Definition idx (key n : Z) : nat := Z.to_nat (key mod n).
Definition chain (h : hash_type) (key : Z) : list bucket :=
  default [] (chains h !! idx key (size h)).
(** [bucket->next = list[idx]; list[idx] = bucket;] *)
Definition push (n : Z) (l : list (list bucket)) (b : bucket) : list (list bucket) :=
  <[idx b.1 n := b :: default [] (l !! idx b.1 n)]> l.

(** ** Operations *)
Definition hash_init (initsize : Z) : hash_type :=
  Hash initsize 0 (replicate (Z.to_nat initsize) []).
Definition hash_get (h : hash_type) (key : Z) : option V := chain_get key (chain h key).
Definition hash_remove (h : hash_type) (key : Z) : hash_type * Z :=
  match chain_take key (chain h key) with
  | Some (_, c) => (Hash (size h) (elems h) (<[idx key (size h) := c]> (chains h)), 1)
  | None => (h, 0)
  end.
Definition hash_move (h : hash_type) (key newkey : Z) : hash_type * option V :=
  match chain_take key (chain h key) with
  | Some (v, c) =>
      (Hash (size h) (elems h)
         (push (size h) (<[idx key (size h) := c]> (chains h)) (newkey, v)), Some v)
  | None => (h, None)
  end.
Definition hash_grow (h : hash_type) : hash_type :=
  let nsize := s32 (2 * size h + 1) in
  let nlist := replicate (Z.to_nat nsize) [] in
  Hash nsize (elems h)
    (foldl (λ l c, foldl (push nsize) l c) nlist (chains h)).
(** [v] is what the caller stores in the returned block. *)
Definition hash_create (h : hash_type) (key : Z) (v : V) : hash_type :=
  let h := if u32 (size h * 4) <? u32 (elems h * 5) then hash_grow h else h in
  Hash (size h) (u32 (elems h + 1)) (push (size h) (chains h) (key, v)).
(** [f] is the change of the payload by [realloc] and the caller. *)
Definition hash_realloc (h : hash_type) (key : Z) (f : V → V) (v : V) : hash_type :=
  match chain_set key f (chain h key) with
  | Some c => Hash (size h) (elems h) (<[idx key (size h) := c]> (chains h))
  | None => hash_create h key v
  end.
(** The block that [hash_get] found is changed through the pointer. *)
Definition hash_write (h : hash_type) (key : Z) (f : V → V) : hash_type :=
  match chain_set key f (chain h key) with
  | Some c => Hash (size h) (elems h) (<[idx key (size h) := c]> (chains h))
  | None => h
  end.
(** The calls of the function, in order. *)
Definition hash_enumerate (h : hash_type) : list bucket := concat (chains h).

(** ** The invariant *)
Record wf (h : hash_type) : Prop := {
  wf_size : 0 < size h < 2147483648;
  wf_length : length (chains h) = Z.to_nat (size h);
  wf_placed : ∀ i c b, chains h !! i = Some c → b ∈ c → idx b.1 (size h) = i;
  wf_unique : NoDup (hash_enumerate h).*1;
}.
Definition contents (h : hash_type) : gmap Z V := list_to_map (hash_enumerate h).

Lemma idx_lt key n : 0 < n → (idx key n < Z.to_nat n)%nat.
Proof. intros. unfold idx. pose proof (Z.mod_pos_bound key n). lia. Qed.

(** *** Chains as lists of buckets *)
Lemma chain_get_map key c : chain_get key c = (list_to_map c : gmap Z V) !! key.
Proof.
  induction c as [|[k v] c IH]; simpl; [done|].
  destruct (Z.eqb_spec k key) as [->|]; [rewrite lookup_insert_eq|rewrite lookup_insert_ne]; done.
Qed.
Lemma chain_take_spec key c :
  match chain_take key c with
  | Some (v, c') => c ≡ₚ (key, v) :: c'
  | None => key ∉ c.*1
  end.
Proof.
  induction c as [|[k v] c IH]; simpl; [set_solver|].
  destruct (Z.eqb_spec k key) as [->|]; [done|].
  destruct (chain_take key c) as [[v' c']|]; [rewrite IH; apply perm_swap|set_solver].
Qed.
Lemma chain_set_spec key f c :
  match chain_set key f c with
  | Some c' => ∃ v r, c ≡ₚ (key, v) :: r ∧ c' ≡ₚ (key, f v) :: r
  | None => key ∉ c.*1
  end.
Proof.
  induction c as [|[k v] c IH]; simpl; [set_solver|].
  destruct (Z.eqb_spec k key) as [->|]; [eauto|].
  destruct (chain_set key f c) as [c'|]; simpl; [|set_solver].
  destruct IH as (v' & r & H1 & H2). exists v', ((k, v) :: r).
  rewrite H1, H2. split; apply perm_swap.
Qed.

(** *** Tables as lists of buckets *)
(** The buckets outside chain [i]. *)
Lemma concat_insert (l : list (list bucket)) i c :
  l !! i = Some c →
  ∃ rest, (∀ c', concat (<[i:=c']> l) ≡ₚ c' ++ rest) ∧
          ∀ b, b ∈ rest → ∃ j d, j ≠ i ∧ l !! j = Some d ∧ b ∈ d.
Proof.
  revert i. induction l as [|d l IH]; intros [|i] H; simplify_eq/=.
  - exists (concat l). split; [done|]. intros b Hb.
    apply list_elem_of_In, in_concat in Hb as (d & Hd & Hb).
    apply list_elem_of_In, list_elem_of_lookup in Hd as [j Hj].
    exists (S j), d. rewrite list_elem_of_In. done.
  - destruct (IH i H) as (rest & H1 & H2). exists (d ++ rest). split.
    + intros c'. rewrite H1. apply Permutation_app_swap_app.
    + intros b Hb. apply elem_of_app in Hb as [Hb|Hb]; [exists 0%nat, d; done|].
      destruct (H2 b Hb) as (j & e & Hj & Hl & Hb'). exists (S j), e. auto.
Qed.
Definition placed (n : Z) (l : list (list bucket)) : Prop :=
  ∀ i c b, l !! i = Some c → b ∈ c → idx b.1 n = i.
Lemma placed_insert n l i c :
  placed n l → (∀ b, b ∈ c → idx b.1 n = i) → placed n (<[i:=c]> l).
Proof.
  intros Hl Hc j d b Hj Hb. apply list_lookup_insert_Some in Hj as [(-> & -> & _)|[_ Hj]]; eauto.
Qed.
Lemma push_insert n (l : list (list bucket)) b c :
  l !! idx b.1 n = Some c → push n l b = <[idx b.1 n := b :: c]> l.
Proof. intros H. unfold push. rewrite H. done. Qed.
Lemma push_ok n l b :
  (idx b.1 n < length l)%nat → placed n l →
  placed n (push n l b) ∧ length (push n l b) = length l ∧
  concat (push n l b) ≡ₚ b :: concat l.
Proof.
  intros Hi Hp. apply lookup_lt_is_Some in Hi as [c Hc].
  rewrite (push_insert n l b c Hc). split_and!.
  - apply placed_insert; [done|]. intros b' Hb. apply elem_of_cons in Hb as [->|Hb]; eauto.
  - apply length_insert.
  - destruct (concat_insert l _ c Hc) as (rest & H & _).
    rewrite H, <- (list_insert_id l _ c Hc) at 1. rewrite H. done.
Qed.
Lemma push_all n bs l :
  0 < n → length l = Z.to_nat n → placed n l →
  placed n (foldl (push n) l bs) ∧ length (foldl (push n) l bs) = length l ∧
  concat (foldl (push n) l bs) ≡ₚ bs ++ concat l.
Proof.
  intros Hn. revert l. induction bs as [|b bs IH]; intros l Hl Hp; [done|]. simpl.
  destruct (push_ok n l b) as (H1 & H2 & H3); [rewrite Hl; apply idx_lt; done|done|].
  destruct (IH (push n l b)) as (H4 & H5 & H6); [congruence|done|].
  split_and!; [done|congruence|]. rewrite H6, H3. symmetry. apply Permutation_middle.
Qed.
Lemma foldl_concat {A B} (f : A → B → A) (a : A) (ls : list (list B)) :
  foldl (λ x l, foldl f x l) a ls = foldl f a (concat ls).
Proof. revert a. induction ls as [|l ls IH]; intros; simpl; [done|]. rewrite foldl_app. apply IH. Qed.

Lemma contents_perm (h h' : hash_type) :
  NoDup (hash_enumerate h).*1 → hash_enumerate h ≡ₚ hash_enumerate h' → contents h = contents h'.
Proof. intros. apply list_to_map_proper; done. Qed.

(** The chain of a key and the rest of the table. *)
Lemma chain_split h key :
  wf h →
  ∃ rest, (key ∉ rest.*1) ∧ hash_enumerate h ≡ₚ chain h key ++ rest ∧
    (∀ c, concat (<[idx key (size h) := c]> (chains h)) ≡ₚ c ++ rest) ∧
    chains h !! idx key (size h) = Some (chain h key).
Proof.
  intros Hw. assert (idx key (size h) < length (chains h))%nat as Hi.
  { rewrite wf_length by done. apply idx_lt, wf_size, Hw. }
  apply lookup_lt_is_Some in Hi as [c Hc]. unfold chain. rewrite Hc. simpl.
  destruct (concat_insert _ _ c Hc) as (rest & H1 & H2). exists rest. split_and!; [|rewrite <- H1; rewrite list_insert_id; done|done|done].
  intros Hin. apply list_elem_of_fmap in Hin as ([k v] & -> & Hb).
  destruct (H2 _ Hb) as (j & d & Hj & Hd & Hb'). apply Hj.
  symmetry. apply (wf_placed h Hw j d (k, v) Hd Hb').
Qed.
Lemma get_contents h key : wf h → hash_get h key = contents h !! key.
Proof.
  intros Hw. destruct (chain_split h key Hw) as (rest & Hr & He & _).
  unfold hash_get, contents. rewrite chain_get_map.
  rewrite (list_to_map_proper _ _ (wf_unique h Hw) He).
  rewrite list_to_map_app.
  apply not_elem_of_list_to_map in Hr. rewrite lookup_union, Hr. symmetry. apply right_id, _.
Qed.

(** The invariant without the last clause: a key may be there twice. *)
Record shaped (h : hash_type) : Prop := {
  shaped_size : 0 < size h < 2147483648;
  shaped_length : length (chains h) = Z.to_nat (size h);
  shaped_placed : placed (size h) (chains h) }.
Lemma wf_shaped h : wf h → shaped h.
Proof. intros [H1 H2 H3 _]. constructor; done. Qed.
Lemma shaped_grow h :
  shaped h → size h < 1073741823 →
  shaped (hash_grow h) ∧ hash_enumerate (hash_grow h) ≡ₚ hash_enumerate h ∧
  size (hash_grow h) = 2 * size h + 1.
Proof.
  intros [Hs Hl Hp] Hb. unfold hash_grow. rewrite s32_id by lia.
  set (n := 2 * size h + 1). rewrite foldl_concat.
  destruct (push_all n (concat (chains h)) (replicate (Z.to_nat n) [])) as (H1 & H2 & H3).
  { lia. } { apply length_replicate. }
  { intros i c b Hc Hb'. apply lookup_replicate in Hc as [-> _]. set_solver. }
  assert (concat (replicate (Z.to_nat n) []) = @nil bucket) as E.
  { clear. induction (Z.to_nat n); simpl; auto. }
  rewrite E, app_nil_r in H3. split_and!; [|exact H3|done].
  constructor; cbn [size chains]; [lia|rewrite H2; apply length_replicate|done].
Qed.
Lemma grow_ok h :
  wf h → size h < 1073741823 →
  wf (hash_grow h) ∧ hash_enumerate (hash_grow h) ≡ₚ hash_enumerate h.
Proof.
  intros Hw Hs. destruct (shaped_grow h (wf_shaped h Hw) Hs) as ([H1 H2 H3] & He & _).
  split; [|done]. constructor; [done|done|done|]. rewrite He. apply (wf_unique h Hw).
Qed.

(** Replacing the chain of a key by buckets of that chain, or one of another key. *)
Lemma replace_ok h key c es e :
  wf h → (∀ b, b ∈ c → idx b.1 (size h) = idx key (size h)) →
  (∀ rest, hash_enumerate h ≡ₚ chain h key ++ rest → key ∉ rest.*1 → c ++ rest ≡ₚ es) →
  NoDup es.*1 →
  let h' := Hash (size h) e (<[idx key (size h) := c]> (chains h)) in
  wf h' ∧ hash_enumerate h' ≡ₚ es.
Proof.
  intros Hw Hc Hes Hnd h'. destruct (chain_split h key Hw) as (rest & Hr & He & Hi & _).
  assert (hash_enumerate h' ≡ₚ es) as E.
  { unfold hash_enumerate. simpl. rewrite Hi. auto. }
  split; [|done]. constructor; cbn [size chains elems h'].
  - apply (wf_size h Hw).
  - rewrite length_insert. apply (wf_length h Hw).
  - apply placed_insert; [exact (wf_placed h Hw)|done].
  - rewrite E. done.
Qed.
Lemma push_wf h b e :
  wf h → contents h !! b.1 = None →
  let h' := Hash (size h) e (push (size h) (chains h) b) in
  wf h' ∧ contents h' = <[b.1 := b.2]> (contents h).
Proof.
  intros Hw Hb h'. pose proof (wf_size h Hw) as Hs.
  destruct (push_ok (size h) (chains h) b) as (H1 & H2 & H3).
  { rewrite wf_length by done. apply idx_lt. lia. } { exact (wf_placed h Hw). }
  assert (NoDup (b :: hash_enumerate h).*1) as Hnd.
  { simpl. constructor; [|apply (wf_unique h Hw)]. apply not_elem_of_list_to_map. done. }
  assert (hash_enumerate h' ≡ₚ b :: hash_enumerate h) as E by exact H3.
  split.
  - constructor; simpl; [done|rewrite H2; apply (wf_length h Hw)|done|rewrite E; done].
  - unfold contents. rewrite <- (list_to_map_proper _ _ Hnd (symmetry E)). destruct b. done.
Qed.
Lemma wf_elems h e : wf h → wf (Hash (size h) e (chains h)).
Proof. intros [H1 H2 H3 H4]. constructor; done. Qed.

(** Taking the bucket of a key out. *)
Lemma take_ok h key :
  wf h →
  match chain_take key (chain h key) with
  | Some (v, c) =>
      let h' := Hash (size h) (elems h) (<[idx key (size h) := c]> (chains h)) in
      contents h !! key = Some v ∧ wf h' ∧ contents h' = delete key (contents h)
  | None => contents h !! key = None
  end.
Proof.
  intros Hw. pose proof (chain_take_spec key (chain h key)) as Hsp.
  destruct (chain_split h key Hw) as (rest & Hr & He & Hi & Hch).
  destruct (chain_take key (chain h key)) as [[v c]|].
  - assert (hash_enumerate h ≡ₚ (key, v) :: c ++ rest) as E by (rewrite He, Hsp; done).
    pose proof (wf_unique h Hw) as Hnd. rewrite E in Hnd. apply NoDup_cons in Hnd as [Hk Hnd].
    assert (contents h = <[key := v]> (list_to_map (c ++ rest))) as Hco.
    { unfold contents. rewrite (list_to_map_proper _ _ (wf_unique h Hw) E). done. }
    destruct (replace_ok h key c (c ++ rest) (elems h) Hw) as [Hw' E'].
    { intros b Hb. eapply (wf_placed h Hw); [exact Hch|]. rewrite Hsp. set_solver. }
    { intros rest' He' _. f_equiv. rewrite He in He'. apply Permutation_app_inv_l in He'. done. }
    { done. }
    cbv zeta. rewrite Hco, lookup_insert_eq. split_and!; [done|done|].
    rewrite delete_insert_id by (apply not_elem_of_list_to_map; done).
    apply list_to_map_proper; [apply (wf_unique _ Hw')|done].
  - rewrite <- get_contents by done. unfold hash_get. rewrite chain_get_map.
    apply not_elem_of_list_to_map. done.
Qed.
####
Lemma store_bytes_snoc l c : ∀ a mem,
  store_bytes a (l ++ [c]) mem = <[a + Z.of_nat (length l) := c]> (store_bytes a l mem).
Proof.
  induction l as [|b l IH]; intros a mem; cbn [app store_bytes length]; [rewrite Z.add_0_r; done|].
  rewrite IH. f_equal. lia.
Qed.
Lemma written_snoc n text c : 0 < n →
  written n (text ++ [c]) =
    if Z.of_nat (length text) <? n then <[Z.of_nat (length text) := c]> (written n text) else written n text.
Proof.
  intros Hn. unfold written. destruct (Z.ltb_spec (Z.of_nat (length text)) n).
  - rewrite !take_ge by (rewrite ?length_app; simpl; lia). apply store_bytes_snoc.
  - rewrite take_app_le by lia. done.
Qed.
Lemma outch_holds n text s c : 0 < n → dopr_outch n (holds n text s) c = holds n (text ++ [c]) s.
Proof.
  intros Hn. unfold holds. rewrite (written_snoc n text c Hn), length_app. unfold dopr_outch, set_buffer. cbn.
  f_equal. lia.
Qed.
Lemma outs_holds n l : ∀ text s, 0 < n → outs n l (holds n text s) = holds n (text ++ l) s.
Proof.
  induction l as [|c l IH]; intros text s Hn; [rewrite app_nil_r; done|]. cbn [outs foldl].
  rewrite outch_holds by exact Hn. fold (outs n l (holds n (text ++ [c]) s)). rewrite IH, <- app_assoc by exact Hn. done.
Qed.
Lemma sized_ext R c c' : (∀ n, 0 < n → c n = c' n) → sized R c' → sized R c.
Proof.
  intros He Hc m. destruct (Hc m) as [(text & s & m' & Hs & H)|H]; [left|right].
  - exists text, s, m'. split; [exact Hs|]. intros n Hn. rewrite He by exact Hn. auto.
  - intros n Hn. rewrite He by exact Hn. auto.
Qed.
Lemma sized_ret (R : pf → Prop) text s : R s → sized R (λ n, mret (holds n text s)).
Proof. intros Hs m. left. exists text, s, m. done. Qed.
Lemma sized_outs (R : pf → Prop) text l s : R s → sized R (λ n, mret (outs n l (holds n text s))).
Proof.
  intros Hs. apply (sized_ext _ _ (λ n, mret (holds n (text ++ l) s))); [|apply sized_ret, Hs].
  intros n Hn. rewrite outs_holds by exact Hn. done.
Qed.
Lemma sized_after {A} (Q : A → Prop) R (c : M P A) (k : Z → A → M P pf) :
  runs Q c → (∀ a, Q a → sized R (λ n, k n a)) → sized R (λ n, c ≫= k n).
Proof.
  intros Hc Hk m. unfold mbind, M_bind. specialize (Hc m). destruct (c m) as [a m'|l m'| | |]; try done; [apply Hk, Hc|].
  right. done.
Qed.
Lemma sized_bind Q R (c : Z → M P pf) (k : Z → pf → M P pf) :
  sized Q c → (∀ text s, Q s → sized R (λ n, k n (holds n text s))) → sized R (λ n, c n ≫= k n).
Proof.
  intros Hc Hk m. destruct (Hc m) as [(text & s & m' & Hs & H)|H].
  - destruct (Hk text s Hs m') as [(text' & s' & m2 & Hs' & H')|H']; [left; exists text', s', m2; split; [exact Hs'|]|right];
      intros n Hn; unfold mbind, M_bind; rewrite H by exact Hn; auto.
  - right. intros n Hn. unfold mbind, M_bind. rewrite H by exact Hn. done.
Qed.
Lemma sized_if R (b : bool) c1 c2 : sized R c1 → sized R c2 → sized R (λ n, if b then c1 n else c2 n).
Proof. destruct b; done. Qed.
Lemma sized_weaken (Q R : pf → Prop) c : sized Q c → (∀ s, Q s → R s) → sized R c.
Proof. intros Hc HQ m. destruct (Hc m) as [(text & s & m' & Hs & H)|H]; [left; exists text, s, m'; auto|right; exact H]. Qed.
####
◆ Work order ◆
Above are some lines. Repeat exactly, and only, those from the line that has "Definition hash_realloc (h" through the line that has "(** *** Chains as lists of buckets *)".

◆ Answer section ◆
Definition hash_realloc (h : hash_type) (key : Z) (f : V → V) (v : V) : hash_type :=
  match chain_set key f (chain h key) with
  | Some c => Hash (size h) (elems h) (<[idx key (size h) := c]> (chains h))
  | None => hash_create h key v
  end.
(** The block that [hash_get] found is changed through the pointer. *)
Definition hash_write (h : hash_type) (key : Z) (f : V → V) : hash_type :=
  match chain_set key f (chain h key) with
  | Some c => Hash (size h) (elems h) (<[idx key (size h) := c]> (chains h))
  | None => h
  end.
(** The calls of the function, in order. *)
Definition hash_enumerate (h : hash_type) : list bucket := concat (chains h).

(** ** The invariant *)
Record wf (h : hash_type) : Prop := {
  wf_size : 0 < size h < 2147483648;
  wf_length : length (chains h) = Z.to_nat (size h);
  wf_placed : ∀ i c b, chains h !! i = Some c → b ∈ c → idx b.1 (size h) = i;
  wf_unique : NoDup (hash_enumerate h).*1;
}.
Definition contents (h : hash_type) : gmap Z V := list_to_map (hash_enumerate h).

Lemma idx_lt key n : 0 < n → (idx key n < Z.to_nat n)%nat.
Proof. intros. unfold idx. pose proof (Z.mod_pos_bound key n). lia. Qed.

(** *** Chains as lists of buckets *)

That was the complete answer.